The government is keen to deliver a vascular risk-assessment programme in a variety of settings including pharmacies and community centres. Highlighting alternative venues may improve awareness, acceptability and uptake of the programme. How should screening occur in pharmacies or by alternative providers? Evidence for effective use of such strategies is lacking, and integration of these services within the NHS is essential. Screening contingent on a single risk factor such as cholesterol is less efficient than screening contingent on age, sex, smoking, ethnicity and blood pressure which might signpost individuals into a systematic risk assessment programme. We should be screening for risk, not cholesterol. One can be high risk with “normal cholesterol.” The ability of non-NHS providers to codeliver the risk assessment programme might be welcomed by the government, but if uncoordinated and with inadequate information technology (IT) available, risks duplication of effort and challenges communication of data between the non-NHS provider and primary care. It is imperative that IT systems be developed to audit uptake and provide reporting frameworks to assess the efficacy of the programme.

As with genetic screening, the impact of cardiovascular risk assessment for the individual on personal matters, such as life assurance, must be considered. Disclosure of a personal risk-assessment score may be mandated by underwriters for those falling within the age strata of screening services. In the absence of accurate epidemiological data for subgroups, is this acceptable?

The long-awaited vascular risk checks programme provides a unique opportunity to harness, guide and endorse the multitude of cardiovascular prevention and screening programmes and projects which exist nationwide. While the endpoint of risk assessment and interventions to reduce risk are the same for each individual, the journey to arrive at such an endpoint will inevitably vary. The challenge for the NHS is to ensure that resources and quality control measures are in place to deliver a comprehensive, non-fragmented programme, while being mindful of the opportunity to rise to the challenges, foresee the risks and reap the benefits such an ambitious programme offers.

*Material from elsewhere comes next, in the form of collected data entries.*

(** [generateImage] on a prompt that is not blank, as
    [TextFacts.generateText_steps]; a success also marks the new image as
    loading. *)
Lemma generateImage_steps snap w :
  blank (prompt_state snap) = false ->
  exists k,
    exec (generateImage snap) w
    = (issue (request_of snap) (after (setIsGenerating true) w), Awaiting k) /\
    (forall r payload w2,
        usable r = Some payload ->
        exec (k r) w2
        = (after (setIsGenerating false)
             (after (setPrompt [])
                (after (toast image_generated)
                   (after (setImageLoading
                             (fun prev => prev ∪ {[ id (newImage_of snap payload w2) ]}))
                      (after (setImages (cons (newImage_of snap payload w2)))
                         (after Date_now (after Date_now w2)))))),
           Done ())) /\
    (forall r w2,
        caught r = None -> usable r = None ->
        exec (k r) w2 = (after (setIsGenerating false) w2, Done ())) /\
    (forall r e w2,
        caught r = Some e -> nullish e = false ->
        exec (k r) w2
        = (after (setIsGenerating false)
             (after (toast (generation_failed (message e)))
                (after (console_error "Error generating image:" e) w2)),
           Done ())) /\
    (forall r e w2,
        caught r = Some e -> nullish e = true ->
        exec (k r) w2
        = (after (setIsGenerating false)
             (after (console_error "Error generating image:" e) w2),
           Threw TypeError)).
Proof.
  intros Hb. unfold generateImage. rewrite Hb.
  eexists. split; [reflexivity |].
  repeat split.
  - intros [[s |] error | reason] payload w2 Hu; simpl in Hu; try discriminate.
    destruct error; simpl in Hu; try discriminate;
      destruct s; simpl in Hu; try discriminate;
      injection Hu as <-; reflexivity.
  - intros [data error | reason] w2 Hc Hu; simpl in Hc, Hu; [| discriminate].
    destruct error; simpl in Hc, Hu; try discriminate;
      destruct data as [[| c s] |]; simpl in Hu; try discriminate; reflexivity.
  - intros [data error | reason] e w2 Hc Hn; simpl in Hc.
    + destruct error; simpl in Hc; try discriminate.
      injection Hc as <-. reflexivity.
    + injection Hc as <-. destruct reason; try discriminate; reflexivity.
  - intros [data error | reason] e w2 Hc Hn; simpl in Hc.
    + destruct error; simpl in Hc; try discriminate.
      injection Hc as <-. discriminate.
    + injection Hc as <-. destruct reason; try discriminate; reflexivity.
Qed.

End ImageFacts.

(** ** The claims of the specification *)

Module T := TextGenerator.
Module I := ImageGenerator.

(** Every settled call is of exactly one of four kinds. *)
Lemma result_cases r :
  (exists payload, usable r = Some payload /\ caught r = None) \/
  (caught r = None /\ usable r = None) \/
  (exists e, caught r = Some e /\ nullish e = false /\ usable r = None) \/
  (exists e, caught r = Some e /\ nullish e = true /\ usable r = None).
Proof.
  destruct r as [[s |] error | reason]; simpl.
  - destruct error; simpl; eauto 8.
    destruct (truthy_string s); eauto 8.
    destruct (truthy_string s); eauto 8.
  - destruct error; simpl; eauto 8.
  - destruct reason; simpl; eauto 8.
Qed.

Lemma usable_truthy r payload : usable r = Some payload -> truthy_string payload = true.
Proof.
  destruct r as [[s |] error | reason]; simpl; try discriminate.
  destruct (truthy error); [discriminate |].
  destruct (truthy_string s) eqn:E; [| discriminate]. congruence.
Qed.

(** C1.  A generate call on a non-blank prompt suspends at the gateway
    call; when the call settles with a usable payload, in whatever state
    the collection then is, a new artifact carrying the submitted prompt
    and the payload is put at index 0, the length grows by exactly one,
    every older artifact keeps its content and moves one place down, the
    prompt input is cleared, and the next render persists the new
    collection. *)
Theorem generate_success_prepends :
  (forall (snap : T.State) (w : T.World) r payload,
      blank (T.prompt_state snap) = false ->
      usable r = Some payload ->
      exists k w1,
        T.exec (T.generateText snap) w = (w1, Awaiting k) /\
        forall w2, exists w3 newText,
          T.exec (k r) w2 = (w3, Done ()) /\
          T.prompt newText = T.prompt_state snap /\
          T.content newText = payload /\
          T.type newText = T.type_state snap /\
          T.texts (T.state w3) = newText :: T.texts (T.state w2) /\
          length (T.texts (T.state w3)) = S (length (T.texts (T.state w2))) /\
          (forall i : nat, T.texts (T.state w3) !! S i = T.texts (T.state w2) !! i) /\
          T.prompt_state (T.state w3) = [] /\
          T.localStorage (T.commit w3) !! T.storage_key
          = Some (T.Stringified (T.texts (T.state w3)))) /\
  (forall (snap : I.State) (w : I.World) r payload,
      blank (I.prompt_state snap) = false ->
      usable r = Some payload ->
      exists k w1,
        I.exec (I.generateImage snap) w = (w1, Awaiting k) /\
        forall w2, exists w3 newImage,
          I.exec (k r) w2 = (w3, Done ()) /\
          I.prompt newImage = I.prompt_state snap /\
          I.url newImage = payload /\
          I.images (I.state w3) = newImage :: I.images (I.state w2) /\
          length (I.images (I.state w3)) = S (length (I.images (I.state w2))) /\
          (forall i : nat, I.images (I.state w3) !! S i = I.images (I.state w2) !! i) /\
          I.prompt_state (I.state w3) = [] /\
          I.localStorage (I.commit w3) !! I.storage_key
          = Some (I.Stringified (I.images (I.state w3)))).
Proof.
  split.
  - intros snap w r payload Hb Hu.
    destruct (TextFacts.generateText_steps snap w Hb) as (k & Hexec & Hok & _).
    exists k. eexists. split; [exact Hexec |].
    intros w2. eexists. exists (T.newText_of snap payload w2).
    rewrite (Hok r payload w2 Hu).
    split; [reflexivity |].
    repeat split.
    rewrite TextFacts.commit_storage. simpl. apply lookup_insert_eq.
  - intros snap w r payload Hb Hu.
    destruct (ImageFacts.generateImage_steps snap w Hb) as (k & Hexec & Hok & _).
    exists k. eexists. split; [exact Hexec |].
    intros w2. eexists. exists (I.newImage_of snap payload w2).
    rewrite (Hok r payload w2 Hu).
    split; [reflexivity |].
    repeat split.
    rewrite ImageFacts.commit_storage_image. simpl. apply lookup_insert_eq.
Qed.

(** The two scenarios of the specification: a story, and a cityscape whose
    picture is at "https://x/1.png". *)
Lemma generate_success_prepends_witness :
  (blank Samples.story = false /\
   usable (Samples.answer Samples.once) = Some Samples.once /\
   exists k w1,
     T.exec (T.generateText Samples.story_render) (T.world Samples.text_session)
     = (w1, Awaiting k) /\
     forall w2, exists w3 newText,
       T.exec (k (Samples.answer Samples.once)) w2 = (w3, Done ()) /\
       T.prompt newText = Samples.story /\
       T.texts (T.state w3) = newText :: T.texts (T.state w2)) /\
  (blank Samples.cityscape = false /\
   usable (Samples.answer Samples.picture) = Some Samples.picture /\
   exists k w1,
     I.exec (I.generateImage Samples.cityscape_render) (I.world Samples.image_session)
     = (w1, Awaiting k) /\
     forall w2, exists w3 newImage,
       I.exec (k (Samples.answer Samples.picture)) w2 = (w3, Done ()) /\
       I.prompt newImage = Samples.cityscape /\
       I.url newImage = Samples.picture /\
       I.images (I.state w3) = newImage :: I.images (I.state w2)).
Proof.
  destruct generate_success_prepends as [Ht Hi].
  split; (split; [reflexivity | split; [reflexivity |]]).
  - destruct (Ht Samples.story_render (T.world Samples.text_session)
                (Samples.answer Samples.once) Samples.once)
      as (k & w1 & Hexec & Hk); [reflexivity | reflexivity |].
    exists k, w1. split; [exact Hexec |].
    intros w2. destruct (Hk w2) as (w3 & newText & H1 & H2 & _ & _ & H3 & _).
    exists w3, newText. auto.
  - destruct (Hi Samples.cityscape_render (I.world Samples.image_session)
                (Samples.answer Samples.picture) Samples.picture)
      as (k & w1 & Hexec & Hk); [reflexivity | reflexivity |].
    exists k, w1. split; [exact Hexec |].
    intros w2. destruct (Hk w2) as (w3 & newImage & H1 & H2 & H3 & H4 & _).
    exists w3, newImage. auto.
Defined.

  • Competing interests: KCRP is clinical lead for Staying Healthy and Lead for the CVD Strategy for West Midlands Strategic Health Authority, a member of NICE guideline groups on smoking cessation, chest pain and cardiovascular prevention, a member of the National Heart Forum which focuses on prevention of CVD and a steering group member of the Cardio and Vascular Coalition. RM is a member of NICE guideline groups on Lipid Modification and Familial Hyperlipidaemia. PG is a member of the NICE Guideline group for Lipid Modification and cardiovascular prevention. KK has received funding from Department of Health for a diabetes screening and intervention study, an NIHR diabetes prevention programme grant and advised the UK National Screening Committee on the Vascular Risk Assessment Programme. RC is screening lead for Department of Health West Midlands and co-lead for the CVD Strategy. KCRP, RM, PG and KK are members of the South Asian Health Foundation, which is a stakeholder to several NICE guidelines.